A frequency distribution curve is a type of descriptive statistics depicted as a graph that demonstrates the frequency of a given variable's occurrence, where x represents some measure of the variable's occurrence and y represents the number of cases at each frequency. With very large populations, a frequency distribution curve is said to resemble the statistical ideal of a bell curve and assumes the properties of a normal distribution. The bell curve — also known as a normal curve — is aptly named. It resembles a rounded bell with symmetrical ends tapering down and out toward a zero frequency at the x-axis. The bell curve is bisected by the idealized identical mean (μ), median and mode of all the measured data, with half of each graph on either side.

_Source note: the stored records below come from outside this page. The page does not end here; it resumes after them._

(* ===== verification/Umalloc.v ===== *)
(** user/umalloc.c: the memory allocator of user programs.

    The free list is a circular list through the headers of the free blocks, in
    the order of their addresses, that starts at the static header [base].  Memory
    is seen at the grain of a header: [cells] maps an address to the header last
    stored there, by the allocator or by the program that owns the memory.  Sizes
    are in units of [sizeof(Header)], sixteen bytes.

    [sbrk] moves the break of the process as [growproc] of kernel/proc.c does; it
    fails above [limit], which stands for the memory the kernel has left. *)

From stdpp Require Import sorting.
From S2P Require Import Prelude.

Record Header := Hdr { s_ptr : Z; s_size : Z }.
Record ust := Ust { cells : gmap Z Header; freep : Z; brk : Z; limit : Z }.

Definition sizeof_Header : Z := 16.

Definition at_ (s : ust) (p : Z) : Header := default (Hdr 0 0) (cells s !! p).
Definition ptr (s : ust) (p : Z) : Z := s_ptr (at_ s p).
Definition size_ (s : ust) (p : Z) : Z := s_size (at_ s p).

Definition set_ptr (p q : Z) (s : ust) : ust :=
  Ust (<[p := Hdr q (size_ s p)]> (cells s)) (freep s) (brk s) (limit s).
Definition set_size (p n : Z) (s : ust) : ust :=
  Ust (<[p := Hdr (ptr s p) n]> (cells s)) (freep s) (brk s) (limit s).
Definition set_freep (p : Z) (s : ust) : ust := Ust (cells s) p (brk s) (limit s).
Definition set_brk (z : Z) (s : ust) : ust := Ust (cells s) (freep s) z (limit s).

(** The argument is an [int]; an attempt to go below zero changes nothing. *)
Definition sbrk (n : Z) (s : ust) : Z * ust :=
  let n := s32 n in
  if n >? 0 then if brk s + n <=? limit s then (brk s, set_brk (brk s + n) s) else (-1, s)
  else if brk s + n <? 0 then (brk s, s) else (brk s, set_brk (brk s + n) s).

(** The loop of [free]: the free block after which [bp] belongs. *)
Fixpoint find_place (fuel : nat) (p bp : Z) (s : ust) : option Z :=
  match fuel with
  | O => None
  | S fuel =>
      if (bp >? p) && (bp <? ptr s p) then Some p
      else if (p >=? ptr s p) && ((bp >? p) || (bp <? ptr s p)) then Some p
      else find_place fuel (ptr s p) bp s
  end.

(** Twice round the list. *)
Definition laps (s : ust) : nat := 2 * size (cells s) + 4.

Definition free (ap : Z) (s : ust) : option ust :=
  let bp := ap - sizeof_Header in
  p ← find_place (laps s) (freep s) bp s;
  let s :=
    if bp + sizeof_Header * size_ s bp =? ptr s p
    then
      let s := set_size bp (u32 (size_ s bp + size_ s (ptr s p))) s in
      set_ptr bp (ptr s (ptr s p)) s
    else set_ptr bp (ptr s p) s in
  let s :=
    if p + sizeof_Header * size_ s p =? bp
    then
      let s := set_size p (u32 (size_ s p + size_ s bp)) s in
      set_ptr p (ptr s bp) s
    else set_ptr p bp s in
  Some (set_freep p s).

Definition morecore (nu : Z) (s : ust) : option (Z * ust) :=
  let nu := if nu <? 4096 then 4096 else nu in
  let '(p, s) := sbrk (nu * sizeof_Header) s in
  if p =? -1 then Some (0, s)
  else
    let s := set_size p nu s in
    s ← free (p + sizeof_Header) s;
    Some (freep s, s).

(** Take [nunits] from block [p], whose predecessor is [prevp]. *)
Definition take_block (prevp p nunits : Z) (s : ust) : Z * ust :=
  let '(p, s) :=
    if size_ s p =? nunits then (p, set_ptr prevp (ptr s p) s)
    else
      let s := set_size p (size_ s p - nunits) s in
      let p := p + sizeof_Header * size_ s p in
      (p, set_size p nunits s) in
  (p + sizeof_Header, set_freep prevp s).

Fixpoint malloc_loop (fuel : nat) (prevp p nunits : Z) (s : ust) : option (Z * ust) :=
  match fuel with
  | O => None
  | S fuel =>
      if size_ s p >=? nunits then Some (take_block prevp p nunits s)
      else if p =? freep s
      then
        '(p, s) ← morecore nunits s;
        if p =? 0 then Some (0, s) else malloc_loop fuel p (ptr s p) nunits s
      else malloc_loop fuel p (ptr s p) nunits s
  end.

(** [base] is the address of the static header. *)
Definition malloc (base nbytes : Z) (s : ust) : option (Z * ust) :=
  let nunits := u32 ((nbytes + sizeof_Header - 1) / sizeof_Header + 1) in
  let s :=
    if freep s =? 0 then set_size base 0 (set_freep base (set_ptr base base s)) else s in
  malloc_loop (laps s) (freep s) (ptr s (freep s)) nunits s.

(** * The free list *)

Definition next (l : list (Z * Z)) (e : Z) : Z := match l with [] => e | (a, _) :: _ => a end.

(** The blocks [l], address and units, are linked one to the next, the last to [e]. *)
Fixpoint path (m : gmap Z Header) (l : list (Z * Z)) (e : Z) : Prop :=
  match l with
  | [] => True
  | (a, n) :: l => m !! a = Some (Hdr (next l e) n) /\ path m l e
  end.

Lemma next_app l1 l2 e : next (l1 ++ l2) e = next l1 (next l2 e).
Proof. by destruct l1 as [|[]]. Qed.

Lemma path_app m l1 l2 e : path m (l1 ++ l2) e <-> path m l1 (next l2 e) /\ path m l2 e.
Proof.
  induction l1 as [|[a n] l1 IH]; cbn; [tauto|]. rewrite IH, next_app. tauto.
Qed.

Lemma path_ext m m' l e : (forall a n, (a, n) ∈ l -> m' !! a = m !! a) -> path m l e -> path m' l e.
Proof.
  induction l as [|[a n] l IH]; cbn; [done|]. intros H [H1 H2]. split; [rewrite <-H1; apply (H a n); left|].
  apply IH; [|done]. intros b k Hb. apply (H b k). by right.
Qed.

Lemma path_at m l e j a n :
  path m l e -> l !! j = Some (a, n) -> m !! a = Some (Hdr (next (drop (S j) l) e) n).
Proof.
  revert j. induction l as [|[b k] l IH]; intros [|j]; cbn; [done|done|..].
  - intros [H _] [= <- <-]. by rewrite drop_0.
  - intros [_ H] E. by apply (IH j).
Qed.

(** Sorted by address, with room between blocks. *)
Definition gap (x y : Z * Z) : Prop := x.1 + 16 * x.2 < y.1.

(** Blocks [x] and [y] do not overlap. *)
Definition apart (x y : Z * Z) : Prop := x.1 + 16 * x.2 <= y.1 \/ y.1 + 16 * y.2 <= x.1.

Record heap (base : Z) (s : ust) (fl : list (Z * Z)) (al : gmap Z Z) : Prop := {
  hp_base : 0 < base;
  hp_path : path (cells s) ((base, 0) :: fl) base;
  hp_freep : exists n, (freep s, n) ∈ (base, 0) :: fl;
  hp_sorted : StronglySorted gap fl;
  hp_free a n : (a, n) ∈ fl -> 1 <= n /\ base + 16 <= a /\ a + 16 * n <= brk s /\ (16 | a);
  hp_al a n : al !! a = Some n -> 1 <= n /\ base + 16 <= a /\ a + 16 * n <= brk s /\ (16 | a);
  hp_size a n : al !! a = Some n -> exists q, cells s !! a = Some (Hdr q n);
  hp_apart a n b k : al !! a = Some n -> al !! b = Some k -> a <> b -> apart (a, n) (b, k);
  hp_apart_free a n b k : al !! a = Some n -> (b, k) ∈ fl -> apart (a, n) (b, k);
  hp_brk : (16 | brk s) /\ base + 16 <= brk s <= 2 ^ 36 }.

Lemma sorted_split l1 x l2 : StronglySorted gap (l1 ++ x :: l2) -> (forall y, y ∈ l1 -> gap y x) /\ (forall y, y ∈ l2 -> gap x y).
Proof.
  intros H. split.
  - induction l1 as [|z l1 IH]; [by intros y ?%elem_of_nil|]. cbn in H. apply StronglySorted_inv in H as [H F].
    intros y [->|Hy]%elem_of_cons; [|by apply IH]. rewrite Forall_forall in F. apply F. set_solver.
  - induction l1 as [|z l1 IH]; cbn in H; apply StronglySorted_inv in H as [H F]; [|by apply IH].
    intros y Hy. rewrite Forall_forall in F. by apply F.
Qed.

Section place.
Context {base : Z} {s : ust} {fl : list (Z * Z)} {al : gmap Z Z} (H : heap base s fl al).

Lemma ring_at l1 a n l2 : (base, 0) :: fl = l1 ++ (a, n) :: l2 -> ptr s a = next l2 base /\ size_ s a = n.
Proof.
  intros E. pose proof (hp_path _ _ _ _ H) as P. rewrite E in P. apply path_app in P as [_ [P _]].
  unfold ptr, size_, at_. by rewrite P.
Qed.

(** A position in the list, [base] included. *)
Lemma ring_order l1 a n l2 :
  (base, 0) :: fl = l1 ++ (a, n) :: l2 ->
  base <= a /\ 0 <= n /\ (forall b k, (b, k) ∈ l2 -> a + 16 * n < b) /\ (forall b k, (b, k) ∈ l1 -> b + 16 * k < a).
Proof.
  intros E. destruct l1 as [|x l1]; cbn in E.
  - injection E as <- <- <-. split_and!; [lia..| |by intros b k ?%elem_of_nil].
    intros b k Hb. apply (hp_free _ _ _ _ H) in Hb. lia.
  - injection E as <- E. pose proof (hp_sorted _ _ _ _ H) as S. rewrite E in S. apply sorted_split in S as [S1 S2].
    destruct (hp_free _ _ _ _ H a n) as (? & ? & _); [rewrite E; set_solver|]. split_and!; [lia..| |].
    + intros b k Hb. apply (S2 _ Hb).
    + intros b k [[= -> ->]|Hb]%elem_of_cons; [lia|apply (S1 _ Hb)].
Qed.

Lemma in_tail l1 x l2 y : (base, 0) :: fl = l1 ++ x :: l2 -> y ∈ l2 -> y ∈ fl.
Proof. intros E Hy. destruct l1 as [|z l1]; simplify_eq/=; set_solver. Qed.

(** Where block [bp] belongs. *)
Definition belongs (bp : Z) (l1 : list (Z * Z)) (p sp : Z) (l2 : list (Z * Z)) : Prop :=
  (base, 0) :: fl = l1 ++ (p, sp) :: l2 /\ p < bp /\ (forall b k, (b, k) ∈ l2 -> bp < b).

Lemma find_here fuel l1 p sp l2 bp :
  base < bp -> belongs bp l1 p sp l2 -> find_place (S fuel) p bp s = Some p.
Proof.
  intros Hb (E & L & G). cbn [find_place]. destruct (ring_at _ _ _ _ E) as [-> _]. destruct l2 as [|[b k] l2]; cbn [next].
  - pose proof (ring_order _ _ _ _ E). destruct (Z.gtb_spec bp p), (Z.ltb_spec bp base), (Z.geb_spec p base); try lia; done.
  - specialize (G b k ltac:(left)). destruct (Z.gtb_spec bp p), (Z.ltb_spec bp b); try lia; done.
Qed.

Lemma find_further fuel l1 q sq l2 bp :
  base < bp -> (base, 0) :: fl = l1 ++ (q, sq) :: l2 -> (bp <= q \/ exists b k, (b, k) ∈ l2 /\ b <= bp) -> q <> bp ->
  (forall b k, (b, k) ∈ fl -> b <> bp) ->
  find_place (S fuel) q bp s = find_place fuel (next l2 base) bp s.
Proof.
  intros Hb E O Nq Nb. cbn [find_place]. destruct (ring_at _ _ _ _ E) as [-> _].
  destruct (ring_order _ _ _ _ E) as (B1 & B2 & B3 & _). destruct l2 as [|[b k] l2]; cbn [next].
  - destruct O as [O|(b & k & X%elem_of_nil & _)]; [|done].
    destruct (Z.gtb_spec bp q), (Z.ltb_spec bp base), (Z.geb_spec q base); try lia; done.
  - pose proof (B3 b k ltac:(left)).
    assert (bp < q \/ b < bp) as O'.
    { destruct O as [O|(b' & k' & [[= -> ->]|X]%elem_of_cons & L)]; [lia| |].
      - assert (b <> bp); [|lia]. apply (Nb b k), (in_tail _ _ _ _ E). left.
      - assert ((base, 0) :: fl = (l1 ++ [(q, sq)]) ++ (b, k) :: l2) as E' by by rewrite <-app_assoc.
        destruct (ring_order _ _ _ _ E') as (_ & ? & B & _). specialize (B _ _ X). lia. }
    destruct (Z.gtb_spec bp q), (Z.ltb_spec bp b), (Z.geb_spec q b); cbn; try lia; done.
Qed.

Lemma find_forward l2 l1 q sq bp fuel :
  base < bp -> (base, 0) :: fl = l1 ++ (q, sq) :: l2 -> q < bp -> (forall b k, (b, k) ∈ fl -> b <> bp) -> (length l2 < fuel)%nat ->
  exists l1' p sp l2', find_place fuel q bp s = Some p /\ belongs bp l1' p sp l2'.
Proof.
  revert l1 q sq fuel. induction l2 as [|[b k] l2 IH]; intros l1 q sq [|fuel] Hb E L Nb F; cbn [length] in F; [lia| |lia|].
  - assert (belongs bp l1 q sq []) as B by (split_and!; [done..|by intros b k ?%elem_of_nil]).
    exists l1, q, sq, []. split; [by eapply find_here|done].
  - destruct (decide (bp < b)) as [Lb|Lb].
    + assert (belongs bp l1 q sq ((b, k) :: l2)) as B.
      { split_and!; [done..|]. intros b' k' [[= -> ->]|X]%elem_of_cons; [done|].
        assert ((base, 0) :: fl = (l1 ++ [(q, sq)]) ++ (b, k) :: l2) as E' by by rewrite <-app_assoc.
        destruct (ring_order _ _ _ _ E') as (_ & ? & G & _). specialize (G _ _ X). lia. }
      exists l1, q, sq, ((b, k) :: l2). split; [by eapply find_here|done].
    + assert (b <> bp) by (apply (Nb b k), (in_tail _ _ _ _ E); left).
      rewrite (find_further _ _ _ _ _ _ Hb E); [|right; exists b, k; split; [left|lia]|lia|done]. cbn [next].
      apply (IH (l1 ++ [(q, sq)]) b k); [done|by rewrite <-app_assoc|lia|done|lia].
Qed.

Lemma find_wrap l2 l1 q sq bp fuel :
  base < bp -> (base, 0) :: fl = l1 ++ (q, sq) :: l2 -> bp < q -> (forall b k, (b, k) ∈ fl -> b <> bp) ->
  find_place (S (length l2) + fuel) q bp s = find_place fuel base bp s.
Proof.
  revert l1 q sq. induction l2 as [|[b k] l2 IH]; intros l1 q sq Hb E L Nb; cbn [length Nat.add].
  - by rewrite (find_further _ _ _ _ _ _ Hb E); [|left; lia|lia|done].
  - rewrite (find_further _ _ _ _ _ _ Hb E); [|left; lia|lia|done]. cbn [next].
    destruct (ring_order _ _ _ _ E) as (_ & ? & G & _). specialize (G b k ltac:(left)).
    apply (IH (l1 ++ [(q, sq)]) b k); [done|by rewrite <-app_assoc|lia|done].
Qed.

When a sample frequency distribution curve is assumed to possess the properties of an ideal bell curve, then aspects of the population under study can be assumed as well. In addition, standard statistical formulas can give a degree to which such assumptions can be relied upon. With the ideal bell curve, a population's mean, median and mode are all assumed to be equal. Calculation of the standard deviation, σ, then gives a measure of the population data's "spread." In the ideal curve, all but 0.25 percent of a population's total data is found within plus or minus three standard deviations from the mean of the frequency distribution curve, or between μ-3σ and μ+3σ.
While the ideal bell curve differs from a sample frequency distribution curve in a number of ways, it allows some assumptive understanding of both the sample population and even a single measurement's location within the overall sample population. In an ideal curve, 68 percent of the values for the variable measured in the sample, and presumably in the population, will be within one standard deviation from the mean in either direction, or μ-1σ and μ+1σ. Moving further along the bell curve, values for 95 percent of the sample and the population will be located within plus or minus two standard deviations from the mean, or μ-2σ and μ+2σ. At the very edges of frequency distribution curve, all but 0.25 percent falls within plus or minus three standard deviations. Those rare measurements that lie in the 0.25 percent beyond the measures of three standard deviations are known as outliers and are often removed from data when inferential calculations take place.